> [WORK ORDER] Go to the line below containing "Definition granted (d" and print exactly from there through the line containing "assert (calm w", both included. Print nothing else.
Segment Start: MATERIAL FOR THIS EXERCISE
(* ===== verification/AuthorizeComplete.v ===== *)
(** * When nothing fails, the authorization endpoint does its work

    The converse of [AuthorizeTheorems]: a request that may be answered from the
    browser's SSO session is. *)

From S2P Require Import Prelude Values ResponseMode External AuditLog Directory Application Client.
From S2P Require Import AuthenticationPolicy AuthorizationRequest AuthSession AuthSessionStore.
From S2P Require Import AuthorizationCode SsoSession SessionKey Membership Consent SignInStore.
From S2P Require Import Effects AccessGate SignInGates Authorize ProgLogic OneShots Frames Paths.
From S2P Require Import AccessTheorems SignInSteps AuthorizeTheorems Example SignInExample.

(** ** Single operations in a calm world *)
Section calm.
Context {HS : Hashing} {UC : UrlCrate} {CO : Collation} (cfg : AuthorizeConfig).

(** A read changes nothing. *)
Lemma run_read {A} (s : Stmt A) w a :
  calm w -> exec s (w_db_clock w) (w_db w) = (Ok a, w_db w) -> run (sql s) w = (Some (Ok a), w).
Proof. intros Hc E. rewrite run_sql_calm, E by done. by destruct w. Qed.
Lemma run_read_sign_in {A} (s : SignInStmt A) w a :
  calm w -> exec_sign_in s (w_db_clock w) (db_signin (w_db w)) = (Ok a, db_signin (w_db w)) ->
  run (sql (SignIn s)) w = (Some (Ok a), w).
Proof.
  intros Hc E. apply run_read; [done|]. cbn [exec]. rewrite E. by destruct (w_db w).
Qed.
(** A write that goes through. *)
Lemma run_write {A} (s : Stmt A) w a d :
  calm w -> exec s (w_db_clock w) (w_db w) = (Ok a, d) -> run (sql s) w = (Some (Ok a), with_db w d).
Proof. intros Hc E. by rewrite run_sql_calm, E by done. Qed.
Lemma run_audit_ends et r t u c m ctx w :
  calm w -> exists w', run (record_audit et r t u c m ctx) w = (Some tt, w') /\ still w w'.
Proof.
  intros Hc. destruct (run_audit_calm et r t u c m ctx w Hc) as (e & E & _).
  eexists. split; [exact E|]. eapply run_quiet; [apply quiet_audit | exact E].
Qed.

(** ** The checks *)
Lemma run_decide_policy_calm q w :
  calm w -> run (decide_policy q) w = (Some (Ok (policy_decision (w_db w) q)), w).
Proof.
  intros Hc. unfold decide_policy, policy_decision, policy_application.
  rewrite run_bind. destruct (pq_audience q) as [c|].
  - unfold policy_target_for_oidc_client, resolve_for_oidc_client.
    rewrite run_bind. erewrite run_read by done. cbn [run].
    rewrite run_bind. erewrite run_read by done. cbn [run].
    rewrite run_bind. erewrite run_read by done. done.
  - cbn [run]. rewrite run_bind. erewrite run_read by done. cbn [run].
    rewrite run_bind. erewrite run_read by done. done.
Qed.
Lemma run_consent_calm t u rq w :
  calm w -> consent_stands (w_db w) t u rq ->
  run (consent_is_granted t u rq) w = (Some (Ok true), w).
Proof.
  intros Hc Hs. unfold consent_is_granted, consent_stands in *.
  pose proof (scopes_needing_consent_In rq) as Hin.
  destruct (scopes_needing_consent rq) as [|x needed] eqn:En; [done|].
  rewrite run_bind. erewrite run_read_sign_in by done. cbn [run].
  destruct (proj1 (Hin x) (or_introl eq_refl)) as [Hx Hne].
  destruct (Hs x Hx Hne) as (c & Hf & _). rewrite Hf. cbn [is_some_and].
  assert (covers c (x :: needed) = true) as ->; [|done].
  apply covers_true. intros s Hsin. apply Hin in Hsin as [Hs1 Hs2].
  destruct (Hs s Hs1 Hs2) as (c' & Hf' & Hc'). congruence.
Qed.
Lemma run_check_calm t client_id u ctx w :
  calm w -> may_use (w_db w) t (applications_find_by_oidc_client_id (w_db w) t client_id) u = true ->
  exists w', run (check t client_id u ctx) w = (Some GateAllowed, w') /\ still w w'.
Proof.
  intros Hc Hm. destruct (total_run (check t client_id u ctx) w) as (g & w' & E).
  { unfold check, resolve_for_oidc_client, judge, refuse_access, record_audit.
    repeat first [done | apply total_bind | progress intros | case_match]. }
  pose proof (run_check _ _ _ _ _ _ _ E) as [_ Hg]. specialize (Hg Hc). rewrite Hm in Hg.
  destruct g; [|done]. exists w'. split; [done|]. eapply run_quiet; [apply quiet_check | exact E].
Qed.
Segment End: MATERIAL FOR THIS EXERCISE
Segment Start: MATERIAL FOR THIS EXERCISE
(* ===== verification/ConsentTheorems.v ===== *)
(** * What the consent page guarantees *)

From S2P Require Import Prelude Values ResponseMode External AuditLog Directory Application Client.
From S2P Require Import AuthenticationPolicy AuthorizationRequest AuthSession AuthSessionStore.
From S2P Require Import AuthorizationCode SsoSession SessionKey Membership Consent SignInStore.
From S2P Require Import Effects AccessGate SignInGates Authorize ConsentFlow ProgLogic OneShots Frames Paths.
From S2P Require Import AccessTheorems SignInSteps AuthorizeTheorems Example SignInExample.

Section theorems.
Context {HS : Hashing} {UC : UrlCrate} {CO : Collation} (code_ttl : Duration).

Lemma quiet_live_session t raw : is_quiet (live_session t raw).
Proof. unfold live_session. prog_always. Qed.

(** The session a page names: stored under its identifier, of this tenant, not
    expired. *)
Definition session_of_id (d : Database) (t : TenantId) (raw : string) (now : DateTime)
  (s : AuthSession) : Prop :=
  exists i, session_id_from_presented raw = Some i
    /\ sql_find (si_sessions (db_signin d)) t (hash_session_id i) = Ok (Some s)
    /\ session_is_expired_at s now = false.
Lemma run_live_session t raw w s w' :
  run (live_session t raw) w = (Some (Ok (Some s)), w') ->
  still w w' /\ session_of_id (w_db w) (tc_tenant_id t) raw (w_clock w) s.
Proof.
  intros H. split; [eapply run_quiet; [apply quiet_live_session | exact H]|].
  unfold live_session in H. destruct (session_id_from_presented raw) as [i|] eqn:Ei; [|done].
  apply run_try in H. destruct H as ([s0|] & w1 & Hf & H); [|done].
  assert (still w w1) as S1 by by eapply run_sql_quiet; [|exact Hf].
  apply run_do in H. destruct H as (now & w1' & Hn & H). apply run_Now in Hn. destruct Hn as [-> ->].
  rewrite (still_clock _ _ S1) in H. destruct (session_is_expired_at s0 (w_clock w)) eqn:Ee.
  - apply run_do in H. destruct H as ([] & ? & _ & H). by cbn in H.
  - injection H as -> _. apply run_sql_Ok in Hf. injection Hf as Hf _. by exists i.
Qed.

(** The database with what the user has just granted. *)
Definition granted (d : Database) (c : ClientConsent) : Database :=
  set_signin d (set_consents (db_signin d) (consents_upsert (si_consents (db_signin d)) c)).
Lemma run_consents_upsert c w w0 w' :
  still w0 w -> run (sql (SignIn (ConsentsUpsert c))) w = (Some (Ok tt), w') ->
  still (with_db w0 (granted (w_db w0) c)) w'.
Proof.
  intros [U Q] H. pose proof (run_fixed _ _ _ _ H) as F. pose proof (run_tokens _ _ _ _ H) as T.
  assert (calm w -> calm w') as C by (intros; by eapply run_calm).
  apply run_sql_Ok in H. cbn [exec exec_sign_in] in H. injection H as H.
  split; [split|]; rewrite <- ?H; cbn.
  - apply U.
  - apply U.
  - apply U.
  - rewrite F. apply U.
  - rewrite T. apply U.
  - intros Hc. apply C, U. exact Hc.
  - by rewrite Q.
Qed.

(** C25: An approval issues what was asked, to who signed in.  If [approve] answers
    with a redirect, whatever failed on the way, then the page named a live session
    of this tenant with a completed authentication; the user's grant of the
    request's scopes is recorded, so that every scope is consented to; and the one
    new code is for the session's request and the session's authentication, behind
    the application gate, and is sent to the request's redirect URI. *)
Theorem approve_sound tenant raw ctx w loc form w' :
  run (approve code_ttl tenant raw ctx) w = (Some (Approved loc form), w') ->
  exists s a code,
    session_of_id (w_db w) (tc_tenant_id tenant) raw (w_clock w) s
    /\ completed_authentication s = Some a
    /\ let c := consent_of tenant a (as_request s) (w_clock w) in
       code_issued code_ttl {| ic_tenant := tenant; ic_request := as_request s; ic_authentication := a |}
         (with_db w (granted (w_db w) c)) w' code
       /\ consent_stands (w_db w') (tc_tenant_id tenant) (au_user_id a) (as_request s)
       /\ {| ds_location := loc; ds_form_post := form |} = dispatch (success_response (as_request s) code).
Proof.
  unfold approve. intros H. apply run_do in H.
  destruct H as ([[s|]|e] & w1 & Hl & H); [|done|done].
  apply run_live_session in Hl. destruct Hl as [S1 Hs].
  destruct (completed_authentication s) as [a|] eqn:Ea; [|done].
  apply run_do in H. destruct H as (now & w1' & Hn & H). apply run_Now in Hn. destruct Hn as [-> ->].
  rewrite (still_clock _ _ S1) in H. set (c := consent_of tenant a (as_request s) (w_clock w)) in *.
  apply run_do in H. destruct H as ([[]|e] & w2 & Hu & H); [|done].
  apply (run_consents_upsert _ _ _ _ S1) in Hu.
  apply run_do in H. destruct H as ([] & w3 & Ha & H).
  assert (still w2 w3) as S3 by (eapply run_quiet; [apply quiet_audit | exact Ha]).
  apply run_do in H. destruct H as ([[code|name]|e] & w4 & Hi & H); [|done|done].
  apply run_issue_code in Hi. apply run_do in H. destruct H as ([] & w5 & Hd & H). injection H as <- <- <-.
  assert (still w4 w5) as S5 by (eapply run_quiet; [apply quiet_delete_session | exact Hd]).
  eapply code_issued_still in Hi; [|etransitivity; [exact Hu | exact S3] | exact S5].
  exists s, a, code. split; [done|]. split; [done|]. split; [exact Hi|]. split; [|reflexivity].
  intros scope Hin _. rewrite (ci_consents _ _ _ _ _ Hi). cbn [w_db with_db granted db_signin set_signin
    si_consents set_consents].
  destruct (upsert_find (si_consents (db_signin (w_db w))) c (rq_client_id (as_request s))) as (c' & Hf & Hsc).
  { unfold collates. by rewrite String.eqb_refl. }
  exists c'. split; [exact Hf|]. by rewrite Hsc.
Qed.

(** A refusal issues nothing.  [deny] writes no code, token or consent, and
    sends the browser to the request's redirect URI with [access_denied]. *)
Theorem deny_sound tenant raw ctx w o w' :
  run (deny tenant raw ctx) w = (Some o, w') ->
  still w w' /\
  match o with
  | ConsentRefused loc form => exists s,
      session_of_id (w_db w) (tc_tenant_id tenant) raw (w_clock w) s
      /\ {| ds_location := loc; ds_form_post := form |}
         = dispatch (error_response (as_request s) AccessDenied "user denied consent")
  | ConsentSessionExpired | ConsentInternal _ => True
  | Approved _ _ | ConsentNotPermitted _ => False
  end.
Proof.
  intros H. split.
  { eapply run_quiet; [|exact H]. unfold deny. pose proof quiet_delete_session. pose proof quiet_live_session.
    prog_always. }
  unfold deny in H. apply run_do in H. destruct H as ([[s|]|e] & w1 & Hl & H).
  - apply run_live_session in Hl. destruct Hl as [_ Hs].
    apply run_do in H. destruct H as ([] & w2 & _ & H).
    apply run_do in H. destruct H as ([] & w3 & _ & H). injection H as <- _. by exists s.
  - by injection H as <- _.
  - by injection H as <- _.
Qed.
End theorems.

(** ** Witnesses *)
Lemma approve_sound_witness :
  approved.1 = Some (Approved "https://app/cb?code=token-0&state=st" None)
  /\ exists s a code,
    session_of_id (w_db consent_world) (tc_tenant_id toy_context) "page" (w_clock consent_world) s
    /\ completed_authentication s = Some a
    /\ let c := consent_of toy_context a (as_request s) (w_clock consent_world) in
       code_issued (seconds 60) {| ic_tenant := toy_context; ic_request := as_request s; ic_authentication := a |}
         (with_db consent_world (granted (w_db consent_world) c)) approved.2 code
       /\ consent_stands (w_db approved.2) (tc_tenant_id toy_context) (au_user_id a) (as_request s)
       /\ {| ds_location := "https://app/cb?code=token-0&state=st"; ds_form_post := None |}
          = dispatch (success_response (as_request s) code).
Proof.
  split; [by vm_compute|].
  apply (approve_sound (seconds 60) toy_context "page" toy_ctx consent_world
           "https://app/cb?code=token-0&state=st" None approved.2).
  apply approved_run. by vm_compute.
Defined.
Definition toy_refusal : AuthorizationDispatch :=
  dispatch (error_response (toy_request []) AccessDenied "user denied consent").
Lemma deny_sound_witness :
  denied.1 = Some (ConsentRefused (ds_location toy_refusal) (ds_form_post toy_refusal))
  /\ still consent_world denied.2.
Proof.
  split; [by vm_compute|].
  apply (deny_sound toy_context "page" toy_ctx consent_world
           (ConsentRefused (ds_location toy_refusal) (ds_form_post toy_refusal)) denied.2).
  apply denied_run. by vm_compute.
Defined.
Segment End: MATERIAL FOR THIS EXERCISE
> [WRITTEN ANSWER]
Definition granted (d : Database) (c : ClientConsent) : Database :=
  set_signin d (set_consents (db_signin d) (consents_upsert (si_consents (db_signin d)) c)).
Lemma run_consents_upsert c w w0 w' :
  still w0 w -> run (sql (SignIn (ConsentsUpsert c))) w = (Some (Ok tt), w') ->
  still (with_db w0 (granted (w_db w0) c)) w'.
Proof.
  intros [U Q] H. pose proof (run_fixed _ _ _ _ H) as F. pose proof (run_tokens _ _ _ _ H) as T.
  assert (calm w -> calm w') as C by (intros; by eapply run_calm).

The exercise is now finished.